The didgeridoo is a very long cylindrical musical instrument belonging to the “wind family”. It was invented over 1,500 years ago, by Indigenous Australians. Didgeridoos are very long, from 3 to 10 feet, and are sometimes called wooden trumpets or drone pipes.
In 2009, the results of a Brazilian research study revealed that people who learned to play the didgeridoo had some mild improvement in their sleep apnea (a decrease in their apnea-hypopnea index). This is thought to be related to the “circular breathing” required to play this instrument, which allows the player to create continuous sound without interruption. This technique entails breathing in through the nose, while at the same time, blowing out through the mouth into the instrument, using air that has been stored in the cheeks. Breathing this way is thought to strengthen the muscles in the upper airway, making them less likely to collapse during sleep.
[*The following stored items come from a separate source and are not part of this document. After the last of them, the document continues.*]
(** * VoiceGuard signal processing: a shallow embedding of
      [src/utils/signalProcessing.ts] and of the [AudioProcessor] class.

    Numbers are JavaScript Numbers, that is IEEE-754 binary64 values, modelled
    by Rocq's primitive floats.  A [Float32Array] is a list of floats; a store
    rounds its value to binary32 ([fround]), a store outside the array is
    dropped, and a read outside the array yields [undefined], which becomes
    NaN as soon as arithmetic touches it ([ToNumber]).  The transcendental
    functions of [Math] are implementation-approximated in ECMAScript, so the
    embedding takes them as a parameter ([MathObject]).

    A call returns, throws, or does not finish ([outcome]): the recursion of
    [FFT] and the loops whose counter advances by a field of the class take
    fuel, and the theorems say how much fuel is enough.

    The file has the embedding first (JavaScript values, the functions of
    signalProcessing.ts, the tensor operations, [AudioProcessor]), then the
    vocabulary of the statements and a concrete engine to run the code on,
    then the properties. *)

From Stdlib Require Import ZArith Lia Floats String.
From Stdlib Require FloatLemmas Uint63.
From stdpp Require Import base list.

Set Warnings "-inexact-float,-abstract-large-number".
Local Open Scope nat_scope.

(** ** JavaScript values *)

Module JS.

(** [Math.fround]: round a Number to the nearest binary32 value, ties to
    even, as a store into a [Float32Array] does. *)
Definition fround (x : float) : float :=
  match Prim2SF x with
  | S754_finite s m e => SF2Prim (binary_round 24 128 s m e)
  | _ => x
  end.

(** The Number of an integer (array lengths, loop counters). *)
Definition of_Z (z : Z) : float :=
  SF2Prim (binary_normalize prec emax z 0 false).

Definition of_nat (n : nat) : float := of_Z (Z.of_nat n).

(** [ToNumber] of the result of an indexed read: [undefined] is NaN. *)
Definition ToNumber (v : option float) : float :=
  match v with
  | Some x => x
  | None => nan
  end.

(** [ToInt32], applied by the bitwise operators to both operands. *)
Definition ToInt32 (z : Z) : Z :=
  let m := (z mod 2 ^ 32)%Z in
  if (2 ^ 31 <=? m)%Z then (m - 2 ^ 32)%Z else m.

(** [a & b] on integral Numbers. *)
Definition bitand (a b : Z) : Z := Z.land (ToInt32 a) (ToInt32 b).

(** [Math.max] of two Numbers: NaN if either is NaN, and +0 above -0. *)
Definition Math_max (x y : float) : float :=
  if is_nan x || is_nan y then nan
  else if (x <? y)%float then y
  else if (y <? x)%float then x
  else if is_zero x && negb (get_sign y) then y
  else x.

Definition Math_PI : float := 0x1.921fb54442d18p+1%float.

(** *** Float32Array *)

Abbreviation Float32Array := (list float) (only parsing).

(** [new Float32Array(len)]: [len] zeros. *)
Definition new_Float32Array (len : nat) : Float32Array := replicate len 0%float.

(** [a[i]] *)
Definition get (a : Float32Array) (i : nat) : option float := a !! i.

(** [a[i] = v] *)
Definition set (a : Float32Array) (i : nat) (v : float) : Float32Array :=
  <[i := fround v]> a.

(** Every element of a typed array is a binary32 value. *)
Definition is_f32 (x : float) : Prop := fround x = x.
Definition wf (a : Float32Array) : Prop := Forall is_f32 a.

(** *** Loops and bounds *)

(** [for (let i = lo; i < lo + count; i++) body]. *)
Definition for_range {S : Type} (lo count : nat) (body : nat -> S -> S) (s : S) : S :=
  fold_left (fun s i => body i s) (seq lo count) s.

(** [n / 2] is a Number, an integer only for even [n].  The number of
    integers [i >= 0] with [i < n / 2]: *)
Definition below_half (n : nat) : nat := (n + 1) / 2.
There have been other similar small research studies, also pointing to the possibility that strengthening the muscles of the upper airway may provide some help with sleep apnea and snoring. In fact, the specialty field of Orofacial Myofunctional Therapy focuses on retraining the muscles of the lips, tongue, cheeks and face. During myofunctional therapy, therapists can use different techniques to strengthen the tongue muscle, stabilize the jaw and improve the “oral resting posture” during sleep. Oral resting posture refers how the tongue, teeth, and lips rest during sleep.
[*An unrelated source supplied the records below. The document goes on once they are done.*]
(** * SkipSlicer: the merge / classify / project pipeline of [skip-slicer-v4.py]

    A shallow embedding of [validate_columns], [get_phone_data],
    [process_files], [create_roor_record] and [create_readymode_record],
    together with the small part of Python and pandas they rely on.

    Conventions of the embedding.
    - A Python [str] is a [string]; each character stands for the code point
      of the same number (0 to 255).
    - A Python [int] is a [Z].
    - A float64 is represented by the decimal literal Python prints for it
      (see [pyfloat] below).
    - An exception is a value of [exn]; fallible code returns a [result]. *)

From Stdlib Require Import ZArith List Bool Ascii String Lia.
From Stdlib Require Import Decimal DecimalString DecimalPos DecimalZ.
Import ListNotations.

#[local] Open Scope string_scope.
#[local] Open Scope Z_scope.

(** ** Exceptions

    The classes the code can meet. [MergeError] of pandas derives from
    [ValueError] and is counted as one. *)

Inductive exn : Type :=
| ValueError
| OverflowError
| TypeError
| KeyError
| IndexError.

Inductive result (A : Type) : Type :=
| Ok (a : A)
| Raise (e : exn).

Arguments Ok {A} a.
Arguments Raise {A} e.

Definition bind {A B : Type} (r : result A) (k : A -> result B) : result B :=
  match r with
  | Ok a => k a
  | Raise e => Raise e
  end.

Notation "x <- r ;; k" := (bind r (fun x => k))
  (at level 61, r at next level, right associativity).

Definition is_ok {A : Type} (r : result A) : bool :=
  match r with Ok _ => true | Raise _ => false end.

(** ** Python strings *)

Module PyStr.

Definition code (c : ascii) : N := N_of_ascii c.

(** [str.isspace] on one character: the code points below 256 that Python
    counts as whitespace are 9 to 13, 28 to 32, 133 and 160. *)
Definition isspace (c : ascii) : bool :=
  let n := code c in
  (((9 <=? n) && (n <=? 13)) || ((28 <=? n) && (n <=? 32))
   || (n =? 133) || (n =? 160))%N.

(** [str.lower] on one character: [A]-[Z], and the accented capitals 192 to
    222 except the multiplication sign 215, move up by 32. *)
Definition lower_char (c : ascii) : ascii :=
  let n := code c in
  if (((65 <=? n) && (n <=? 90))
      || ((192 <=? n) && (n <=? 222) && negb (n =? 215)))%N
  then ascii_of_N (n + 32) else c.

Fixpoint lower (s : string) : string :=
  match s with
  | EmptyString => EmptyString
  | String c s' => String (lower_char c) (lower s')
  end.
Myofunctional therapy for obstructive sleep apnea involves exercises and behavioral changes that can improve nose breathing and airflow during sleep. It is also a common treatment for children who have difficulty chewing, swallowing, speaking and breathing. While not a cure or first line treatment for sleep apnea, myofunctional therapy is used by some people along with other sleep apnea treatments to help them breathe better. After a consult and evaluation, a therapist will develop an individualized treatment plan, including daily exercises to be done at home. As with any exercise, a commitment to time will improve results.
Although CPAP is considered the most effective treatment for moderate to severe sleep apnea, more people are looking for alternative and holistic treatments to add to their current plans. If you are considering trying something new, it is important to first discuss with your doctor.